▸ EXERCISE: In the records below, find the line holding "destruct (decide (k = i)) as [->|]." and the line holding "Lemma BuildBitmap_spec vec". Set down both, with every line between them, exactly.

+++ DATA

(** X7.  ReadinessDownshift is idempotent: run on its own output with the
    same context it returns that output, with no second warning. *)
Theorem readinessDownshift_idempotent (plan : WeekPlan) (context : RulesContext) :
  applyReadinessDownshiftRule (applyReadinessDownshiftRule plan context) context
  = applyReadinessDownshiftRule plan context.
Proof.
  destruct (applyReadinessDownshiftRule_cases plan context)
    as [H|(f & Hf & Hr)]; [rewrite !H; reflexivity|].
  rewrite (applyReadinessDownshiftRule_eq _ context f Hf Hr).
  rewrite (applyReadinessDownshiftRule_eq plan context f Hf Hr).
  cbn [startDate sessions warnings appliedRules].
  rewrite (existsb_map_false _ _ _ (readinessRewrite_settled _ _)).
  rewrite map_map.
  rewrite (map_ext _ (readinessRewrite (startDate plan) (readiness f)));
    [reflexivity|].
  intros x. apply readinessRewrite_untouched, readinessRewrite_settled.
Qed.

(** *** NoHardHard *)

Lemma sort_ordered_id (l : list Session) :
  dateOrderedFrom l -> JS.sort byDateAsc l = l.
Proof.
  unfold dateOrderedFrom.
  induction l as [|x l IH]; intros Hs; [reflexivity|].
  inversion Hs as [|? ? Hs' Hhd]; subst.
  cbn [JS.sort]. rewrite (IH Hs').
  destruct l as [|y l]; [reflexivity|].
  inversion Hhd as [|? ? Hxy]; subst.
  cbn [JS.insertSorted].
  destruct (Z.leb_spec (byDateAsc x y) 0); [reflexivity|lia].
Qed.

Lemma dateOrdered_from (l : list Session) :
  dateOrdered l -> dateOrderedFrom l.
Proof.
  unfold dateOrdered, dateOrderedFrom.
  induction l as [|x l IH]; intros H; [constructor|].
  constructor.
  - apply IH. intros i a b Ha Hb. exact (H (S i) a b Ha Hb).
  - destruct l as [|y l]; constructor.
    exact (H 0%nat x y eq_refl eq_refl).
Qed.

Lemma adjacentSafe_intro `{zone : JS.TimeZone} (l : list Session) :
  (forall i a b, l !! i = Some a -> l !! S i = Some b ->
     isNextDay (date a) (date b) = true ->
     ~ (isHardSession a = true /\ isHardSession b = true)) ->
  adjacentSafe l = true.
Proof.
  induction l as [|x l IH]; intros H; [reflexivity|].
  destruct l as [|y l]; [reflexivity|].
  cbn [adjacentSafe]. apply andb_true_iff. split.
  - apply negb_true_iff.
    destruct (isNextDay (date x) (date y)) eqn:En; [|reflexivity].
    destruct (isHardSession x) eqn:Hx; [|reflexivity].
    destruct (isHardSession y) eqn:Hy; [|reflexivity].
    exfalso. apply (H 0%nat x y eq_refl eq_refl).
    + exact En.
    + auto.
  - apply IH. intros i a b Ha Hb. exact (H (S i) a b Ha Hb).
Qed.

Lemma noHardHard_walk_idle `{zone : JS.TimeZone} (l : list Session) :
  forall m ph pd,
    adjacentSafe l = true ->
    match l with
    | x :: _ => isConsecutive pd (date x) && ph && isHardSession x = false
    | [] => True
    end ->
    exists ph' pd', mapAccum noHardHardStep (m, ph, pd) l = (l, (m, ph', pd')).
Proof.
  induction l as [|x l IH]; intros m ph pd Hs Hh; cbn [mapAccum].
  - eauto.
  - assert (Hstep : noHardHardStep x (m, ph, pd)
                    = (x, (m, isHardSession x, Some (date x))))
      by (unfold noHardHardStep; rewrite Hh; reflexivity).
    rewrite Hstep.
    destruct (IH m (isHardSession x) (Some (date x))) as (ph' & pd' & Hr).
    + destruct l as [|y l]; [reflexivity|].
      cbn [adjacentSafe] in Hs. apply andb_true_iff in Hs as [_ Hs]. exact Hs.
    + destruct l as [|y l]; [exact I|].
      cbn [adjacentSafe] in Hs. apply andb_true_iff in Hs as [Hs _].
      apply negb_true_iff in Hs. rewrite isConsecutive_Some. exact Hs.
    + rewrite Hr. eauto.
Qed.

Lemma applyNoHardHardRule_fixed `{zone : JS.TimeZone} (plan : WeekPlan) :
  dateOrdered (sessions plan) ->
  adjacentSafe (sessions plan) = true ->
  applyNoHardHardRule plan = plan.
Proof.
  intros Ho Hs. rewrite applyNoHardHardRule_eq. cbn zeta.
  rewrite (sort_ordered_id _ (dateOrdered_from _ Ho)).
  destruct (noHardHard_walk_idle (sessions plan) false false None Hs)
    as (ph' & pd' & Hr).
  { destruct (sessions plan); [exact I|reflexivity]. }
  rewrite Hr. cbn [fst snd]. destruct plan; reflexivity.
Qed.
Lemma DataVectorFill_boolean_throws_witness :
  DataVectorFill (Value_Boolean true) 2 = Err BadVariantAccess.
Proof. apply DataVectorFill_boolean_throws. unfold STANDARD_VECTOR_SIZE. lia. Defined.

++++++
+++ DATA

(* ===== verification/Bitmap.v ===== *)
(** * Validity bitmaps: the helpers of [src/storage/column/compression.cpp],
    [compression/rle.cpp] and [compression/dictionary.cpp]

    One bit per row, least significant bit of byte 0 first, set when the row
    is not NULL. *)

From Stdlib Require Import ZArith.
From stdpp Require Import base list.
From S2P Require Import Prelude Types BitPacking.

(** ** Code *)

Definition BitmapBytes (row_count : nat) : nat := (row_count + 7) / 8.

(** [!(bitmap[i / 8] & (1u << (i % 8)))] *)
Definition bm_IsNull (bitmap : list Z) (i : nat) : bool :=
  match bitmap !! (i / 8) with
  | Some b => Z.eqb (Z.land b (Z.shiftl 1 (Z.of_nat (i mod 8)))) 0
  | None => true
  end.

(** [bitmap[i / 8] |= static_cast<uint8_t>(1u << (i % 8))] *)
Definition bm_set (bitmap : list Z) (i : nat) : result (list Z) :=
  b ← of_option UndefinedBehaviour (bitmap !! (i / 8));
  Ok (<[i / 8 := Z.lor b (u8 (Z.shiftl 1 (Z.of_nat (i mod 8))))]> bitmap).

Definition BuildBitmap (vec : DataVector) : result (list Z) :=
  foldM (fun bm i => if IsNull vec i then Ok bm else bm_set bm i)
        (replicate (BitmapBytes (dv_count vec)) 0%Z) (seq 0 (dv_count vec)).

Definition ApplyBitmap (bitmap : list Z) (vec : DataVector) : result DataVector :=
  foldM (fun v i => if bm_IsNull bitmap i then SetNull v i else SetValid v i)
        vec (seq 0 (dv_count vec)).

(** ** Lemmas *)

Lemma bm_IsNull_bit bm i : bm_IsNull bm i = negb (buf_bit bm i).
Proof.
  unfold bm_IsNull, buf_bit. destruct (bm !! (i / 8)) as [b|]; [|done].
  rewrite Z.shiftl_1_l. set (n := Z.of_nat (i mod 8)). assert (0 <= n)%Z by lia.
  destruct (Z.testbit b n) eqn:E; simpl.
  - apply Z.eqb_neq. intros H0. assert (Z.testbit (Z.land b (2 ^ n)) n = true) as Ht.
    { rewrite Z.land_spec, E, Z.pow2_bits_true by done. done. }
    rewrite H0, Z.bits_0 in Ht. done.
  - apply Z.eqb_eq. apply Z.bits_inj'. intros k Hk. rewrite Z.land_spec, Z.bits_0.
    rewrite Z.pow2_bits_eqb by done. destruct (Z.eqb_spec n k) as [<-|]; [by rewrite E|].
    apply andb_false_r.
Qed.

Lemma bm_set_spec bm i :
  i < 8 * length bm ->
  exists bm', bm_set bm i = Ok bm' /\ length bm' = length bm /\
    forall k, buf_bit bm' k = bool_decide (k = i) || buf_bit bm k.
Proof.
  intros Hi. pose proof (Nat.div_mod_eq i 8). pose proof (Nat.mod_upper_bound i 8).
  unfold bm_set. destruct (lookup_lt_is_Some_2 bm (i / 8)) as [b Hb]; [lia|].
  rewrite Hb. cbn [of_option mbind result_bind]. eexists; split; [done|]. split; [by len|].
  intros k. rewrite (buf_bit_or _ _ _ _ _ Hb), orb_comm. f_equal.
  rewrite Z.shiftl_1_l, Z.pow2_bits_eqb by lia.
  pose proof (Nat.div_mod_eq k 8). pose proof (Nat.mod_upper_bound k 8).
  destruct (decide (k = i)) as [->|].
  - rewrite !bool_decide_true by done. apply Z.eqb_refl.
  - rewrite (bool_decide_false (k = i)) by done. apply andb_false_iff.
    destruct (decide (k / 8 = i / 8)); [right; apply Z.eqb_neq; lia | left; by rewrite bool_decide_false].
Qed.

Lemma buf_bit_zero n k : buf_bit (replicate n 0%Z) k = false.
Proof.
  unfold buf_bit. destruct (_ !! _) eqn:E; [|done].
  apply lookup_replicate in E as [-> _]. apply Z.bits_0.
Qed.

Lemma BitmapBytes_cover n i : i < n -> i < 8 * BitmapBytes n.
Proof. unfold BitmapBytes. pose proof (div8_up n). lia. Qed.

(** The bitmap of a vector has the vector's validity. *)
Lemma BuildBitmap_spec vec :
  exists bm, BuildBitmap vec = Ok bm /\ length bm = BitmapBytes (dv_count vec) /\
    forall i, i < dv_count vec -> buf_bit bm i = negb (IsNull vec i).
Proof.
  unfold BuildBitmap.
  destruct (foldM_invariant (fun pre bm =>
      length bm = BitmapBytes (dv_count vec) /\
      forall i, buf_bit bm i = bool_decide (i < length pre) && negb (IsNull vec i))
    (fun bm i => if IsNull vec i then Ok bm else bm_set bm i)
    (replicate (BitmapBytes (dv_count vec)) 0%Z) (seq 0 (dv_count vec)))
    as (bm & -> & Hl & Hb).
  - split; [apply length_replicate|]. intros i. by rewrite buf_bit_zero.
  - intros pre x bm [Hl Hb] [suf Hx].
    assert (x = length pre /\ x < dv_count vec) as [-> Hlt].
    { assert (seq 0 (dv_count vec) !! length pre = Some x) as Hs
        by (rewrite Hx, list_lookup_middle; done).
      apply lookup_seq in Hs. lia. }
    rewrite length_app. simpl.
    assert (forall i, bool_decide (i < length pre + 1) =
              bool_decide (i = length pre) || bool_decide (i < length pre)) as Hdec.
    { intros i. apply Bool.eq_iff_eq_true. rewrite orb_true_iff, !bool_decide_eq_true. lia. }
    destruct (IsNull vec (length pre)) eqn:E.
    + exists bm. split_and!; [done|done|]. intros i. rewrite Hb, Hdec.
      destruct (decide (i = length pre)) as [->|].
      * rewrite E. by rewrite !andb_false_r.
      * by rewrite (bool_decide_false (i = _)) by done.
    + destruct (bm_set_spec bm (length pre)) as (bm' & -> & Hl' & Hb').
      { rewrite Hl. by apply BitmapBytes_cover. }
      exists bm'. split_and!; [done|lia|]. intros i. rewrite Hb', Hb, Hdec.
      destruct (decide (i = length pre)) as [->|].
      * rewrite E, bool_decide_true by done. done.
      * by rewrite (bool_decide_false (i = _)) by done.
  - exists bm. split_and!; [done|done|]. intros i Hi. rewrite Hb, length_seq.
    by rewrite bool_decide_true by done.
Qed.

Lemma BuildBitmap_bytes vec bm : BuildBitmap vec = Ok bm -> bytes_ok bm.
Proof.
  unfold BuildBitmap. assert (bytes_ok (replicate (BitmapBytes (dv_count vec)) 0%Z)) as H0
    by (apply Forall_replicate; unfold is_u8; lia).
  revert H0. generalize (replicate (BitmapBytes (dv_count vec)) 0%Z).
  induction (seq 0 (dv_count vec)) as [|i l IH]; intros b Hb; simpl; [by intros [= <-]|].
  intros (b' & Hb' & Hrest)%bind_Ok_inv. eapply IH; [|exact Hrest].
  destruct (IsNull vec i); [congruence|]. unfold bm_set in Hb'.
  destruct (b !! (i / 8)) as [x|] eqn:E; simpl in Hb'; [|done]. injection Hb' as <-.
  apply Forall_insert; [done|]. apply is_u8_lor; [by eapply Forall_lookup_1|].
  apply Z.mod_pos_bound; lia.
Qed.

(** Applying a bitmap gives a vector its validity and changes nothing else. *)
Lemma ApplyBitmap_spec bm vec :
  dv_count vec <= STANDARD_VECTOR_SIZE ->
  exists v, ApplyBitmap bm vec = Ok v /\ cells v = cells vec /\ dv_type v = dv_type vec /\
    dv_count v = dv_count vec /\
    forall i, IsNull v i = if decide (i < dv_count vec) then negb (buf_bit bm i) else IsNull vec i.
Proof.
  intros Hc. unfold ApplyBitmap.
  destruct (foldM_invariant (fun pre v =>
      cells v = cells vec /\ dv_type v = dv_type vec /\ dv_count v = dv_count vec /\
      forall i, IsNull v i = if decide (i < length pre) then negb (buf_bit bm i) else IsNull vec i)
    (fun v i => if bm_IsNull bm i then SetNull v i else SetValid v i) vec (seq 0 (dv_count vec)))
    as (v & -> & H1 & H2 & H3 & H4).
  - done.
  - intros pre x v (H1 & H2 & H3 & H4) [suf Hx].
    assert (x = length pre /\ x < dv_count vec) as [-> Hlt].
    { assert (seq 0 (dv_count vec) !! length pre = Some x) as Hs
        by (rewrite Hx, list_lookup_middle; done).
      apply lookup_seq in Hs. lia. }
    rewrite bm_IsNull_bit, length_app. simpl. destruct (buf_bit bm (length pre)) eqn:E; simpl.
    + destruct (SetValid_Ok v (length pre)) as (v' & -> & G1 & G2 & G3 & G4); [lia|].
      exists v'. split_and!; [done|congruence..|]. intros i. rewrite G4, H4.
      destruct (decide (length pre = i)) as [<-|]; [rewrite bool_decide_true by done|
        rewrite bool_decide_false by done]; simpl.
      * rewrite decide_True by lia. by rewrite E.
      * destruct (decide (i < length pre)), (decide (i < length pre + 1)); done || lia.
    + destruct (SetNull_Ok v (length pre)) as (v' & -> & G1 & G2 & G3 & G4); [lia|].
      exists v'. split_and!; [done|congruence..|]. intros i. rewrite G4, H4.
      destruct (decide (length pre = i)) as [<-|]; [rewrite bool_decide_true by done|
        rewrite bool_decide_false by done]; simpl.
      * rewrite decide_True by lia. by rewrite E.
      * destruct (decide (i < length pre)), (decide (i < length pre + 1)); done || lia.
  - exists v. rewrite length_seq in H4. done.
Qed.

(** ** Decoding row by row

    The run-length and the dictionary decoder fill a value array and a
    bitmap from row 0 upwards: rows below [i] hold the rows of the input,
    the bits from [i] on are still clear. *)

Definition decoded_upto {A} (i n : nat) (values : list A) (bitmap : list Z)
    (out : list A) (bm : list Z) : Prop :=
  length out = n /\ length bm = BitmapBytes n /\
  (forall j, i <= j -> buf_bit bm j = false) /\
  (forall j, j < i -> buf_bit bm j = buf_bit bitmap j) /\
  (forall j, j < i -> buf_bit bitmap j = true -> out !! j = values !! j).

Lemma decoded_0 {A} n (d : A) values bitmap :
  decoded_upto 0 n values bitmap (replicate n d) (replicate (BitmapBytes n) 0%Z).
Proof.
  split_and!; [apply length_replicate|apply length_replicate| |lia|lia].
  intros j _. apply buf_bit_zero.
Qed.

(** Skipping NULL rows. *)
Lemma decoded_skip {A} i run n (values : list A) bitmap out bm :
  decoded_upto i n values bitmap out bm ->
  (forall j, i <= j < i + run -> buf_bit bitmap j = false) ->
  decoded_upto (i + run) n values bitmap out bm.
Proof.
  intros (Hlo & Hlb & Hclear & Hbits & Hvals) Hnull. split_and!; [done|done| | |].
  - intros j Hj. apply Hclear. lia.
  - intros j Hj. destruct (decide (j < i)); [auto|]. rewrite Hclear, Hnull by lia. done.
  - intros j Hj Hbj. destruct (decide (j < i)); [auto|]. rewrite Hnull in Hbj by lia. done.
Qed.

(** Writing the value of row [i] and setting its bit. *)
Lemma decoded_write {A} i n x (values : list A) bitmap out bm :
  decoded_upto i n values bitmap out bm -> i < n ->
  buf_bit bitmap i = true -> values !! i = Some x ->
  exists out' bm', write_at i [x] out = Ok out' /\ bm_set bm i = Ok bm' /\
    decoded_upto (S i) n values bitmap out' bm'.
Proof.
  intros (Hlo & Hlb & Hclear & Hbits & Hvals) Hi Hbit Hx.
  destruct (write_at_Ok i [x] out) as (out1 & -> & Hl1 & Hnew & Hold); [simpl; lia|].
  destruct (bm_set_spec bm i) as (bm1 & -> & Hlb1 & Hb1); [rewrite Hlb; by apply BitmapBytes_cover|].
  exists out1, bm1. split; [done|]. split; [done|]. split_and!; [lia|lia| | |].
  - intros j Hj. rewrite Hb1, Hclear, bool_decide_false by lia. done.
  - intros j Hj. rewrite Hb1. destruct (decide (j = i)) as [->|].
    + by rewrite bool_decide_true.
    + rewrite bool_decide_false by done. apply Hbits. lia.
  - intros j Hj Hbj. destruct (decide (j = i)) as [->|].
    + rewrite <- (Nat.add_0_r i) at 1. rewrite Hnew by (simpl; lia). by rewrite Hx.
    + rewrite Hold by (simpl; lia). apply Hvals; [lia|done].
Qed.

++++++

▸ ANSWER TO THIS TASK:
  destruct (decide (k = i)) as [->|].
  - rewrite !bool_decide_true by done. apply Z.eqb_refl.
  - rewrite (bool_decide_false (k = i)) by done. apply andb_false_iff.
    destruct (decide (k / 8 = i / 8)); [right; apply Z.eqb_neq; lia | left; by rewrite bool_decide_false].
Qed.

Lemma buf_bit_zero n k : buf_bit (replicate n 0%Z) k = false.
Proof.
  unfold buf_bit. destruct (_ !! _) eqn:E; [|done].
  apply lookup_replicate in E as [-> _]. apply Z.bits_0.
Qed.

Lemma BitmapBytes_cover n i : i < n -> i < 8 * BitmapBytes n.
Proof. unfold BitmapBytes. pose proof (div8_up n). lia. Qed.

(** The bitmap of a vector has the vector's validity. *)
Lemma BuildBitmap_spec vec :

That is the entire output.